• _EXERCISE MATERIALS_
Lemma keeps_timersDataSent p : keeps (known p) (timersDataSent entropy p).
Proof. unfold timersDataSent. keep. Qed.
Lemma keeps_timersDataReceived p : keeps (known p) (timersDataReceived p).
Proof. unfold timersDataReceived. keep. Qed.
Lemma keeps_PacketSent p : keeps (known p) (timersAnyAuthenticatedPacketSent p).
Proof. unfold timersAnyAuthenticatedPacketSent. keep. Qed.
Lemma keeps_PacketReceived p : keeps (known p) (timersAnyAuthenticatedPacketReceived p).
Proof. unfold timersAnyAuthenticatedPacketReceived. keep. Qed.
Lemma keeps_HandshakeInitiated p : keeps (known p) (timersHandshakeInitiated entropy p).
Proof. unfold timersHandshakeInitiated. keep. Qed.
Lemma keeps_HandshakeComplete p : keeps (known p) (timersHandshakeComplete p).
Proof. unfold timersHandshakeComplete. keep. Qed.
Lemma keeps_SessionDerived p : keeps (known p) (timersSessionDerived p).
Proof. unfold timersSessionDerived. keep. Qed.
Lemma keeps_PacketTraversal p : keeps (known p) (timersAnyAuthenticatedPacketTraversal p).
Proof. unfold timersAnyAuthenticatedPacketTraversal. keep. Qed.
End ops.
#[export] Hint Resolve keeps_timersDataSent keeps_timersDataReceived keeps_PacketSent keeps_PacketReceived
  keeps_HandshakeInitiated keeps_HandshakeComplete keeps_SessionDerived keeps_PacketTraversal
  keeps_ReceivedWithKeypair keeps_ZeroAndFlushAll keeps_ExpireCurrentKeypairs keeps_CreateMessageInitiation
  keeps_CreateMessageResponse : keeps.

Section sending.
Context {C : Crypto} {BI : Bind} (entropy : nat -> list Z * option error) (draws : nat) (Hgen : generator_ok entropy draws).
Implicit Types (d : Device) (p : pid) (x : Peer).

Lemma keeps_clear_src P p : keeps P (modify_peer p clear_src).
Proof. apply keeps_alter_all. intros x. unfold clear_src. destruct (clearSrcOnTx x); [core|apply core_refl]. Qed.
Lemma keeps_SendBuffers p buffers : keeps (known p) (SendBuffers p buffers).
Proof. unfold SendBuffers. keep. all: try apply keeps_clear_src. Qed.
Lemma keeps_SetEndpointFromPacket P p ep : keeps P (SetEndpointFromPacket p ep).
Proof. apply keeps_alter_all. intros x. destruct (disableRoaming x); [apply core_refl|core]. Qed.
Lemma keeps_markEndpoint P p : keeps P (markEndpointSrcForClearing p).
Proof. apply keeps_alter_all. intros x. destruct (endpoint_val x); [core|apply core_refl]. Qed.
Lemma keeps_StagePackets P p elems : keeps P (StagePackets p elems).
Proof. unfold StagePackets. keep. Qed.
Lemma keeps_FlushStagedPackets P p : keeps P (FlushStagedPackets p).
Proof. unfold FlushStagedPackets. keep. Qed.
Lemma keeps_add_macs p packet : keeps (known p) (add_macs p packet).
Proof. unfold add_macs. keep. Qed.
#[local] Hint Resolve keeps_SendBuffers keeps_SetEndpointFromPacket keeps_markEndpoint keeps_StagePackets
  keeps_FlushStagedPackets keeps_add_macs : keeps.
Lemma keeps_SendHandshakeInitiation p retry : keeps (running p) (SendHandshakeInitiation entropy draws p retry).
Proof. unfold SendHandshakeInitiation. keep. Qed.
#[local] Hint Resolve keeps_SendHandshakeInitiation : keeps.
Lemma keeps_keepKeyFreshSending p : keeps (known p) (keepKeyFreshSending entropy draws p).
Proof. unfold keepKeyFreshSending. keep. Qed.

(** ** Packets get nonces *)
Lemma assign_nonces_spec k : forall elems n ok late n', 0 <= n <= RejectAfterMessages ->
  assign_nonces k n elems = (ok, late, n') ->
  n <= n' <= RejectAfterMessages /\
  map (fun e => (oe_keypair e, oe_nonce e)) ok = map (fun i => (k, n + Z.of_nat i)) (seq 0 (length ok)) /\
  n + Z.of_nat (length ok) <= n' /\ (late <> [] -> n' = RejectAfterMessages) /\
  (late = [] -> map oe_packet ok = elems).
Proof.
  assert (RejectAfterMessages < 2 ^ 64 - 1) as HR by done.
  induction elems as [|e elems IH]; intros n ok late n' Hn H; cbn [assign_nonces] in H.
  { injection H as <- <- <-. cbn. split_and!; try done; lia. }
  rewrite (u64_small (n + 1)) in H by lia. rewrite (u64_small (n + 1 - 1)) in H by lia.
  replace (n + 1 - 1) with n in H by lia. destruct (Z.leb_spec RejectAfterMessages n).
  - destruct (assign_nonces k RejectAfterMessages elems) as [[ok1 late1] n1] eqn:E. injection H as <- <- <-.
    apply IH in E as (H1 & H2 & H3 & H4 & H5); [|unfold RejectAfterMessages in *; lia].
    assert (ok1 = []) as -> by (destruct ok1; [done|cbn in H3; lia]). cbn in *. split_and!; try done; lia.
  - destruct (assign_nonces k (n + 1) elems) as [[ok1 late1] n1] eqn:E. injection H as <- <- <-.
    apply IH in E as (H1 & H2 & H3 & H4 & H5); [|lia]. cbn [length map seq oe_keypair oe_nonce oe_packet].
    split_and!; try done; try lia.
    + rewrite Z.add_0_r, H2. f_equal. rewrite <- seq_shift, map_map. apply map_ext. intros i. f_equal. lia.
    + intros ->. f_equal. by apply H5.
Qed.
Lemma pairs_snoc q p elems : pairs (q ++ [(p, elems)]) = pairs q ++ map (fun e => (oe_keypair e, oe_nonce e)) elems.
Proof. unfold pairs. rewrite map_app, concat_app. cbn [map concat]. by rewrite app_nil_r. Qed.
Lemma nonces_send P d d' k kp n' ok : keypair_store d !! k = Some kp ->
  keypair_store d' = <[k := set_sendNonce n' kp]> (keypair_store d) -> pairs (outbound d') = pairs (outbound d) ++ map (fun e => (oe_keypair e, oe_nonce e)) ok ->
  map (fun e => (oe_keypair e, oe_nonce e)) ok = map (fun i => (k, sendNonce kp + Z.of_nat i)) (seq 0 (length ok)) ->
  sendNonce kp + Z.of_nat (length ok) <= n' -> nonces_ok P d -> nonces_ok P d'.
Proof.
  intros Hk Hs Ho Hok Hle [Hnd Hlt]. unfold nonces_ok. rewrite Ho, Hok, (assoc_L (++)). split.
  - apply NoDup_app. split; [done|]. split.
    + intros [k' m] Hin Hm. apply list_elem_of_fmap in Hm as (i & [= -> ->] & _).
      destruct (Hlt _ _ Hin) as (kp0 & H0 & Hl). rewrite Hk in H0. injection H0 as <-. lia.
    + apply (NoDup_fmap_2_strong (fun i => (k, sendNonce kp + Z.of_nat i))); [|apply NoDup_seq]. intros i j _ _ [= H]. lia.
  - intros k' m [Hin|Hm]%elem_of_app.
    + destruct (Hlt _ _ Hin) as (kp0 & H0 & Hl). rewrite Hs. destruct (decide (k' = k)) as [->|].
      * rewrite lookup_insert_eq. eexists. split; [done|]. cbn. assert (kp0 = kp) as -> by congruence. lia.
      * rewrite lookup_insert_ne by done. by exists kp0.
    + apply list_elem_of_fmap in Hm as (i & [= -> ->] & [_ Hi]%elem_of_seq). rewrite Hs, lookup_insert_eq.
      eexists. split; [done|]. cbn. lia.
Qed.
(** Sending a container: the counter of the keypair and the queue move together. *)
Lemma send_good d d' k kp n' p x x' ok : sound d -> keypair_store d !! k = Some kp -> peers d !! p = Some x -> core_eq x x' ->
  sendNonce kp <= n' <= RejectAfterMessages ->
  keypair_store d' = <[k := set_sendNonce n' kp]> (keypair_store d) ->
  pairs (outbound d') = pairs (outbound d) ++ map (fun e => (oe_keypair e, oe_nonce e)) ok ->
  (forall c, c ∈ outbound d' -> c ∈ outbound d \/ c.1 = p) ->
  map (fun e => (oe_keypair e, oe_nonce e)) ok = map (fun i => (k, sendNonce kp + Z.of_nat i)) (seq 0 (length ok)) ->
  sendNonce kp + Z.of_nat (length ok) <= n' ->
  peers d' = <[p := x']> (peers d) -> indexTable d' = indexTable d -> inbound d' = inbound d -> keyMap d' = keyMap d ->
  allowedips d' = allowedips d -> state d' = state d -> good d d'.
Proof.
  intros HS Hk Hx Hc Hn Hs Ho Hob Hok Hle Hp Ht Hib Hm Ha Hst.
  assert (forall P, nonces_ok P d -> nonces_ok P d') as Hnn by (intros P; by eapply nonces_send).
  set (d1 := set_outbound (outbound d) d').
  assert (good d d1) as Hg.
  { set (d0 := set_keypair_store (keypair_store d') d). assert (good d d0) as Hg0.
    { apply keypairs_good; try done; unfold d0; dsimp; rewrite Hs.
      - intros k' kp0 H0. destruct (decide (k' = k)) as [->|].
        + rewrite lookup_insert_eq. eexists. split; [done|]. assert (kp0 = kp) as -> by congruence. cbn. lia.
        + rewrite lookup_insert_ne by done. by exists kp0.
      - intros k' kp0. pose proof (s_counter d HS k kp Hk). intros [[_ <-]|[_ H0]]%lookup_insert_Some; [cbn; lia|by eapply s_counter]. }
    apply (good_trans d d0); [done|]. apply frame_good; try done; unfold d1, d0; dsimp; [by rewrite Ht|..|apply Hg0]; rewrite Hp.
    - intros q y Hy. destruct (decide (q = p)) as [->|].
      + rewrite lookup_insert_eq. exists x'. split; [done|]. congruence.
      + rewrite lookup_insert_ne by done. exists y. split; [done|apply core_refl].
    - intros q. destruct (decide (q = p)) as [->|]; [by rewrite Hx|by rewrite lookup_insert_ne]. }
  destruct Hg as [HS1 [[E1 E2 _] E4 E5 E6 E7]].
  split; [|split; [split; [exact E1|exact E2|exact Hnn]|exact E4|exact E5|exact E6|exact E7]].
  split; [apply (s_index d1 HS1)|apply (s_peer d1 HS1)|apply (s_map d1 HS1)|apply (s_size d1 HS1)|apply (s_allowed d1 HS1)|
    apply (s_counter d1 HS1)|apply Hnn, HS| |apply (s_inbound d1 HS1)].
  intros c Hin. apply (E1 c.1). destruct (Hob c Hin) as [Hin'| ->]; [by apply (s_queue d HS)|by exists x].
Qed.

• _THE PROBLEM_
Only the lines above from the line containing "Lemma keeps_FlushStagedPackets P" through the line containing "assert (RejectAfterMessages <" should be retyped, exactly and with both ends included.

• _TASK RESULT_
Lemma keeps_FlushStagedPackets P p : keeps P (FlushStagedPackets p).
Proof. unfold FlushStagedPackets. keep. Qed.
Lemma keeps_add_macs p packet : keeps (known p) (add_macs p packet).
Proof. unfold add_macs. keep. Qed.
#[local] Hint Resolve keeps_SendBuffers keeps_SetEndpointFromPacket keeps_markEndpoint keeps_StagePackets
  keeps_FlushStagedPackets keeps_add_macs : keeps.
Lemma keeps_SendHandshakeInitiation p retry : keeps (running p) (SendHandshakeInitiation entropy draws p retry).
Proof. unfold SendHandshakeInitiation. keep. Qed.
#[local] Hint Resolve keeps_SendHandshakeInitiation : keeps.
Lemma keeps_keepKeyFreshSending p : keeps (known p) (keepKeyFreshSending entropy draws p).
Proof. unfold keepKeyFreshSending. keep. Qed.

(** ** Packets get nonces *)
Lemma assign_nonces_spec k : forall elems n ok late n', 0 <= n <= RejectAfterMessages ->
  assign_nonces k n elems = (ok, late, n') ->
  n <= n' <= RejectAfterMessages /\
  map (fun e => (oe_keypair e, oe_nonce e)) ok = map (fun i => (k, n + Z.of_nat i)) (seq 0 (length ok)) /\
  n + Z.of_nat (length ok) <= n' /\ (late <> [] -> n' = RejectAfterMessages) /\
  (late = [] -> map oe_packet ok = elems).
Proof.
  assert (RejectAfterMessages < 2 ^ 64 - 1) as HR by done.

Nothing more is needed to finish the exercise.